Florida's Virgin Trains suspends passenger service due to coronavirus
As the last train pulled out Wednesday night, Virgin Trains USA tweeted that all of its passenger service in South Florida had been suspended, with no expected date for it to resume.
The company, whose trains still bear the Brightline logo, also laid off 250 workers due to the quickly spreading novel coronavirus in its current operating territory between Miami and West Palm Beach, most of which is a hotspot for the disease in Florida.
“Like all businesses, we are operating in a period of uncertainty which may last several months," President Patrick Goddard said in a release. "Although a difficult decision, we have decided to temporarily suspend Brightline service in the best interest of the entire South Florida community as we all seek to flatten the curve."
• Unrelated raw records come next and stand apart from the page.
(* ===================================================================== *)
(** ** Further properties: the knowledge store *)
(* ===================================================================== *)

Lemma upsert_all_unique_short_names_witness :
  NoDup (names (upsert_all atomspace_create
                  [(ATOM_CONCEPT, "self"%string, 0);
                   (ATOM_CONCEPT, "health"%string, 0);
                   (ATOM_PREDICATE, "self"%string, 1)])).
Proof.
  apply (upsert_all_unique_short_names
           [(ATOM_CONCEPT, "self"%string, 0);
            (ATOM_CONCEPT, "health"%string, 0);
            (ATOM_PREDICATE, "self"%string, 1)]).
  repeat constructor; simpl; lia.
Defined.

Lemma upsert_existing_increments_importance_witness :
  let '(space', j) :=
    atomspace_add_atom
      (mk_space [example_fact F32.lit_1_0 0] 1 2) ATOM_NODE "fact"%string 5 in
  j = 0%nat /\
  atoms space' !! 0%nat =
    Some (set_importance (example_fact F32.lit_1_0 0)
                         (F32.add F32.lit_1_0 F32.lit_0_1)) /\
  length (atoms space') = 1%nat /\
  atom_count space' = 1.
Proof.
  apply (upsert_existing_increments_importance
           (mk_space [example_fact F32.lit_1_0 0] 1 2) ATOM_NODE
           "fact"%string 5 0%nat (example_fact F32.lit_1_0 0));
    reflexivity.
Defined.

Lemma find_from_alter (f : atom_t -> atom_t) (i : nat) (l : list atom_t)
    (name : string) :
  (forall a, a_name (f a) = a_name a) ->
  find_from (alter f i l) name = find_from l name.
Proof.
  intros Hf. revert i. induction l as [|a l IH]; intros [|i]; simpl;
    try reflexivity.
  - now rewrite Hf.
  - destruct (streq (a_name a) name); [reflexivity|]. f_equal. apply IH.
Qed.

Lemma update_truth_value_frame (a : atom_t) (t c : f32) (now : Z) :
  let a' := atomspace_update_truth_value a t c now in
  a_name a' = a_name a /\ a_id a' = a_id a /\ a_type a' = a_type a /\
  a_importance a' = a_importance a /\ a_timestamp a' = now.
Proof.
  unfold atomspace_update_truth_value.
  destruct (F32.gtb (F32.add (a_confidence a) c) F32.zero); simpl; tauto.
Qed.

Lemma add_atom_find (space : atom_space_t) (type : atom_type_t)
    (name : string) (now : Z) :
  (String.length name <= 255)%nat ->
  let '(space', i) := atomspace_add_atom space type name now in
  atomspace_find_atom space' name = Some i /\
  exists a, atoms space' !! i = Some a /\ a_name a = name.
Proof.
  intros Hlen. unfold atomspace_add_atom, atomspace_find_atom.
  destruct (find_from (atoms space) name) as [i|] eqn:E; cbn [atoms fst snd].
  - rewrite find_from_alter by reflexivity. split; [exact E|].
    destruct (find_from_Some _ _ _ E) as (a & Ha & Hn).
    rewrite list_lookup_alter_eq, Ha. simpl.
    eexists. split; [reflexivity|exact Hn].
  - rewrite (strncpy_short 255 name Hlen). cbn [find_from a_name].
    unfold streq. rewrite String.eqb_refl. split; [reflexivity|].
    eexists. split; reflexivity.
Qed.

(** X3.  Insert, then look up: after [atomspace_add_atom] with a name of
    at most 255 characters, [atomspace_find_atom] with that name returns
    the very atom the call returned, and that atom carries the name. *)
Theorem add_atom_then_find (space : atom_space_t) (type : atom_type_t)
    (name : string) (now : Z) :
  (String.length name <= 255)%nat ->
  let '(space', i) := atomspace_add_atom space type name now in
  atomspace_find_atom space' name = Some i /\
  exists a, atoms space' !! i = Some a /\ a_name a = name.
Proof. apply add_atom_find. Qed.

Lemma add_atom_then_find_witness :
  let '(space', i) :=
    atomspace_add_atom (mk_space [example_fact F32.lit_1_0 0] 1 2)
                       ATOM_CONCEPT "network_stability"%string 7 in
  atomspace_find_atom space' "network_stability"%string = Some i /\
  exists a, atoms space' !! i = Some a /\
            a_name a = "network_stability"%string.
Proof.
  apply (add_atom_then_find (mk_space [example_fact F32.lit_1_0 0] 1 2)
                            ATOM_CONCEPT "network_stability"%string 7).
  simpl. lia.
Defined.

(** X4.  [atomspace_add_atom] touches one atom at most: on a name it finds,
    every other position of the store is as before and the store has the
    same length; on a new name the atom goes to the head and all the old
    atoms follow it unchanged. *)
Theorem add_atom_keeps_other_atoms (space : atom_space_t) (type : atom_type_t)
    (name : string) (now : Z) :
  let '(space', i) := atomspace_add_atom space type name now in
  match atomspace_find_atom space name with
  | Some _ =>
      length (atoms space') = length (atoms space) /\
      forall j, j <> i -> atoms space' !! j = atoms space !! j
  | None =>
      i = 0%nat /\ forall j, atoms space' !! S j = atoms space !! j
  end.
Proof.
  unfold atomspace_add_atom.
  destruct (atomspace_find_atom space name) as [i|]; simpl.
  - split; [apply length_alter|].
    intros j Hj. apply list_lookup_alter_ne. congruence.
  - split; reflexivity.
Qed.

Lemma Forall_alter_pres {A} (P : A -> Prop) (f : A -> A) (i : nat) (l : list A) :
  (forall x, P x -> P (f x)) -> Forall P l -> Forall P (alter f i l).
Proof.
  intros Hf H. apply Forall_alter; [exact H|]. intros x _. apply Hf.
Qed.

Lemma add_atom_counted space type name now :
  counted space -> counted (fst (atomspace_add_atom space type name now)).
Proof.
  unfold counted, atomspace_add_atom. intros [Hc Hn].
  destruct (atomspace_find_atom space name); simpl.
  - rewrite length_alter. split; assumption.
  - rewrite Hc, Hn, !u32_incr_mod. split; f_equal; lia.
Qed.

Lemma add_atom_name_fits space type name now :
  Forall name_fits (atoms space) ->
  Forall name_fits (atoms (fst (atomspace_add_atom space type name now))).
Proof.
  unfold atomspace_add_atom. intros H.
  destruct (atomspace_find_atom space name); simpl.
  - apply Forall_alter_pres; [|exact H]. intros x Hx. exact Hx.
  - constructor; [|exact H]. unfold name_fits. simpl. apply strncpy_length.
Qed.

Lemma packet_to_atom_atoms space packet now :
  fst (knowledge_packet_to_atom space packet now) =
  let sp :=
    atomspace_add_atom space (kp_atom_type packet) (kp_atom_name packet) now in
  mk_space
     (alter (fun atom =>
               set_timestamp
                 (set_importance
                    (atomspace_update_truth_value
                       atom (kp_truth_value packet) (kp_confidence packet) now)
                    (kp_importance packet))
                 (kp_timestamp packet))
            (snd sp) (atoms (fst sp)))
     (atom_count (fst sp)) (next_id (fst sp)).
Proof.
  unfold knowledge_packet_to_atom.
  destruct (atomspace_add_atom _ _ _ _). reflexivity.
Qed.

Lemma store_step_counted space call :
  counted space -> counted (store_step space call).
Proof.
  destruct call as [type name now|packet now]; simpl.
  - apply add_atom_counted.
  - intros H. rewrite packet_to_atom_atoms. cbv zeta.
    pose proof (add_atom_counted space (kp_atom_type packet)
                  (kp_atom_name packet) now H) as [Hc Hn].
    unfold counted. simpl. rewrite length_alter. split; assumption.
Qed.

Lemma store_step_name_fits space call :
  Forall name_fits (atoms space) ->
  Forall name_fits (atoms (store_step space call)).
Proof.
  destruct call as [type name now|packet now]; simpl.
  - apply add_atom_name_fits.
  - intros H. rewrite packet_to_atom_atoms. cbv zeta. simpl.
    apply Forall_alter_pres; [|now apply add_atom_name_fits].
    intros x Hx. unfold name_fits in *.
    change (String.length
              (a_name (atomspace_update_truth_value
                         x (kp_truth_value packet) (kp_confidence packet) now))
            <= 255)%nat.
    now rewrite (proj1 (update_truth_value_frame x _ _ now)).
Qed.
Goddard, who was referring to containing the spike in COVID-19 cases to prevent from overwhelming health systems, also said the company is taking proactive measures with its construction teams "to keep people employed and continue construction between Orlando and West Palm Beach."
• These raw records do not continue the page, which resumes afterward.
(** * Round orchestration engine of the D&D bot: a shallow embedding

    The development follows the Python sources:
    - [config/settings.py]      : the [Settings] constants;
    - [bot/game/validation.py]  : [StatValidator.validate_stat_allocation];
    - [bot/game/models.py]      : the tables of the persistent store;
    - [bot/game/state.py]       : [GameStateManager];
    - [bot/ai/ollama_client.py] : [OllamaClient._fallback_narrative];
    - [bot/game/engine.py]      : [GameEngine].

    Python integers are unbounded, hence [Z].  A [datetime] is the number of
    microseconds since the epoch, a [timedelta] a number of microseconds.
    Tables are lists of rows in insertion order.  The dictionary
    [GameEngine.active_rounds] is a [gmap Z bool]. *)

From stdpp Require Import base numbers list strings gmap fin_maps sorting pretty.

Local Open Scope Z_scope.

(* ===================================================================== *)
(** * config/settings.py *)
(* ===================================================================== *)

Definition STAT_POINT_BUY_MAX : Z := 27.
Definition STAT_MAX : Z := 15.
Definition STAT_MIN : Z := 8.

Definition STAT_POINT_COSTS : gmap Z Z :=
  list_to_map
    [(8, 0); (9, 1); (10, 2); (11, 3); (12, 4); (13, 5);
     (14, 7); (15, 9); (16, 12); (17, 15); (18, 19)].

(** The two settings read from the process environment. *)
Record Settings := mkSettings {
  ROUND_TIMEOUT_SECONDS : Z;
  MIN_PLAYERS_FOR_ROUND : Z
}.

(** The values used when the environment does not set them. *)
Definition default_settings : Settings :=
  {| ROUND_TIMEOUT_SECONDS := 300; MIN_PLAYERS_FOR_ROUND := 1 |}.

(* ===================================================================== *)
(** * bot/game/validation.py *)
(* ===================================================================== *)

(** A [Dict[str, int]]: the items in insertion order. *)
Definition StatDict := list (string * Z).

(** [key in d] *)
Definition dict_mem (key : string) (d : StatDict) : bool :=
  existsb (fun kv => String.eqb (fst kv) key) d.

(** [str(n)] for an integer. *)
Definition str_of_int (n : Z) : string := pretty n.

Definition required_stats : list string :=
  ["STR"; "DEX"; "CON"; "INT"; "WIS"; "CHA"].

(** First loop: the first required stat that is missing, if any. *)
Fixpoint first_missing (required : list string) (stats : StatDict)
  : option string :=
  match required with
  | [] => None
  | stat :: rest =>
      if negb (dict_mem stat stats) then Some ("Missing stat: " +:+ stat)
      else first_missing rest stats
  end.

(** Second loop: the limits of each item, in the order of the dictionary. *)
Fixpoint first_out_of_limits (items : StatDict) : option string :=
  match items with
  | [] => None
  | (stat_name, value) :: rest =>
      if STAT_MAX <? value then
        Some (stat_name +:+ " exceeds maximum: " +:+ str_of_int value
              +:+ " (max: " +:+ str_of_int STAT_MAX +:+ ")")
      else if value <? STAT_MIN then
        Some (stat_name +:+ " below minimum: " +:+ str_of_int value
              +:+ " (min: " +:+ str_of_int STAT_MIN +:+ ")")
      else first_out_of_limits rest
  end.

(** Third loop: the running total of the point costs, or the message of the
    first item whose value has no cost. *)
Fixpoint total_points_from (total_points : Z) (items : StatDict)
  : Z + string :=
  match items with
  | [] => inl total_points
  | (stat_name, value) :: rest =>
      match STAT_POINT_COSTS !! value with
      | Some cost => total_points_from (total_points + cost) rest
      | None =>
          inr (stat_name +:+ " has invalid value: " +:+ str_of_int value
               +:+ " (valid range: 8-15)")
      end
  end.

(** [StatValidator.validate_stat_allocation]: the pair
    [(is_valid, error_message)]. *)
Definition validate_stat_allocation (stats : StatDict)
  : bool * option string :=
  match first_missing required_stats stats with
  | Some msg => (false, Some msg)
  | None =>
      match first_out_of_limits stats with
      | Some msg => (false, Some msg)
      | None =>
          match total_points_from 0 stats with
          | inr msg => (false, Some msg)
          | inl total_points =>
              if STAT_POINT_BUY_MAX <? total_points then
                (false,
                 Some ("Total points exceeded: " +:+ str_of_int total_points
                       +:+ "/" +:+ str_of_int STAT_POINT_BUY_MAX
                       +:+ ". Please redistribute your stat points."))
              else (true, None)
          end
      end
  end.

(** The two allocations of the stat-validation test of [test_cli.py]
    (there named [valid_stats]) and of the specification. *)
Definition example_stats : StatDict :=
  [("STR", 15); ("DEX", 12); ("CON", 14); ("INT", 10); ("WIS", 13); ("CHA", 13)].

Definition all_18_stats : StatDict :=
  [("STR", 18); ("DEX", 18); ("CON", 18); ("INT", 18); ("WIS", 18); ("CHA", 18)].


(* ===================================================================== *)
(** * bot/game/models.py *)
(* ===================================================================== *)

Inductive GameStatus := WAITING | ACTIVE | PAUSED | ENDED.

(** [GameStatus.value] *)
Definition status_value (s : GameStatus) : string :=
  match s with
  | WAITING => "waiting"
  | ACTIVE => "active"
  | PAUSED => "paused"
  | ENDED => "ended"
  end.

Inductive LogType := NARRATIVE | COMBAT | SYSTEM.

(** [LogType.value] *)
Definition log_type_value (t : LogType) : string :=
  match t with
  | NARRATIVE => "narrative"
  | COMBAT => "combat"
  | SYSTEM => "system"
  end.

(** Table [players] (the columns read by the engine and by the snapshot). *)
Record Player := mkPlayer {
  p_id : Z;
  p_platform_user_id : string;
  p_name : string;
  p_class_name : string;
  p_stats : StatDict;
  p_hp : Z;
  p_max_hp : Z
}.

(** Table [games]. *)
Record Game := mkGame {
  g_id : Z;
  g_name : option string;
  g_status : GameStatus;
  g_current_location : option string;
  g_campaign_name : option string
}.

(** Table [game_players]. *)
Record GamePlayer := mkGamePlayer {
  gp_game_id : Z;
  gp_player_id : Z
}.

(** Table [game_sessions]; an encounter is opaque to the engine. *)
Record GameSession := mkGameSession {
  s_game_id : Z;
  round_number : Z;
  current_turn : option Z;
  active_encounters : list string;
  updated_at : Z
}.

(** Table [actions]. *)
Record Action := mkAction {
  a_id : Z;
  a_game_id : Z;
  a_player_id : Z;
  a_action_text : string;
  a_timestamp : Z;
  processed : bool
}.

(** Table [game_logs]. *)
Record GameLog := mkGameLog {
  l_game_id : Z;
  message : string;
  l_timestamp : Z;
  log_type : LogType
}.

(** The durable state: what has been committed to the database. *)
Record DB := mkDB {
  tbl_games : list Game;
  tbl_game_sessions : list GameSession;
  tbl_players : list Player;
  tbl_game_players : list GamePlayer;
  tbl_actions : list Action;
  tbl_game_logs : list GameLog
}.

(* ===================================================================== *)
(** * The dictionaries exchanged by the state manager and the engine *)
(* ===================================================================== *)

(** An item of [game_state["pending_actions"]].  The ISO string of the
    source is kept as the instant it denotes; the strings of one table
    compare as their instants do. *)
Record PendingAction := mkPendingAction {
  pa_id : Z;
  pa_player_id : Z;
  pa_action_text : string;
  pa_timestamp : Z
}.

(** An item of [game_state["recent_logs"]]. *)
Record RecentLog := mkRecentLog {
  rl_message : string;
  rl_type : string;
  rl_timestamp : Z
}.

(** The dictionary returned by [get_game_state]; an item of ["players"] has
    the columns of [Player]. *)
Record GameState := mkGameState {
  gs_game_id : Z;
  gs_name : option string;
  gs_status : string;
  gs_current_location : option string;
  gs_campaign_name : option string;
  gs_round_number : Z;
  gs_current_turn : option Z;
  gs_active_encounters : list string;
  gs_players : list Player;
  gs_pending_actions : list PendingAction;
  gs_recent_logs : list RecentLog
}.

(** An item of [player_actions]. *)
Record PlayerAction := mkPlayerAction {
  player_name : string;
  action_text : string
}.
The Florida Health Department reported Thursday that there were 616 positive cases of the disease in Miami-Dade County, and no deaths; 505 cases in Broward County, and three deaths; and 169 cases in Palm Beach County, and three deaths. Across the state there have been 1,289 cases, and 28 deaths.
Virgin Trains had planned a mandatory tender of some or all of $950 million of flexible-rate bonds on March 17, which were issued last year with an interest rate of 1.90%.
"The $950 million has a mandatory tender date of June 18," Ben Porritt, senior vice president of corporate affairs, said in an email Thursday. "Under the existing structure we were able to move that from March to June."
The debt is part of three allocations of tax-exempt private activity bonds by the U.S. Department of Transportation. Those were $600 million issued in 2017 and redeemed last year along with the separate issuance of $1.15 billion and the $950 million.
The $1.15 billion deal set aside funds for certain reserves, but a debt service reserve isn't expected to be funded until passenger rail service begins between Orlando and West Palm Beach in 2022, according to the official statement.
"We’ve pre-paid interest until 2022," Porritt said. "All work related to Orlando continues and we see no adverse impact on our timeline."
Porritt also said the company planned to release a voluntary disclosure about the shutdown on the Municipal Securities Rulemaking Board’s EMMA filing system. He provided a copy to The Bond Buyer.
"During the period of service suspension, we will be reducing staffing levels so that the suspension is not expected to have a material net financial impact on our business and we have access to ample operating liquidity to withstand a protracted slowdown in the travel market," the disclosure said. "We plan to monitor the situation and evaluate an appropriate time to re-open service so that we can resume building on the strong momentum we have established in South Florida."
The USDOT didn't immediately respond to a request for comment about whether Virgin Trains, because of its ownership structure, would qualify for relief provided to corporations in the CARES Act, which passed the U.S. Senate Wednesday night.
Virgin Trains is owned by Florida East Coast Industries. FECI is owned by Fortress Investment Group LLC, which was sold to Japan’s SoftBank Group Corp. in December 2017.
The company, because it is privately owned, doesn't publicly release annual audits. It has released monthly construction, passenger and revenue reports on EMMA.
For February, when the virus was relatively scant in the U.S., the company said it carried 109,630 passengers for a 39% increase over the same month in 2019. Year-over-year commuter passholders grew by 137% to 647, the company said in a report that was issued for bondholders on March 20.
"We continued to see strong year-over-year growth in early March, though we expect ridership for the full month to be impacted by coronavirus concerns and the related decline in travel throughout South Florida," the report said. "We have implemented enhanced cleaning procedures on our trains and in our stations, and believe our guests take comfort in our many 'touchless' features such as automatic doors and bathroom fixtures."
On March 18, the report said, Virgin Trains moved to a reduced train schedule with 18 daily weekday departures and 14 daily weekend departures.
Bob O’Malley, vice president of corporate development, was among those who were laid off.
"I’m sad to share that I’ve been laid off from Virgin Trains USA, but still proud of our good work in FL, CA & NV," O'Malley tweeted Wednesday night. "I’ll continue to advocate for transportation, which will be even more important in the post-pandemic recovery. And obviously I’m looking for a new job, so please RT."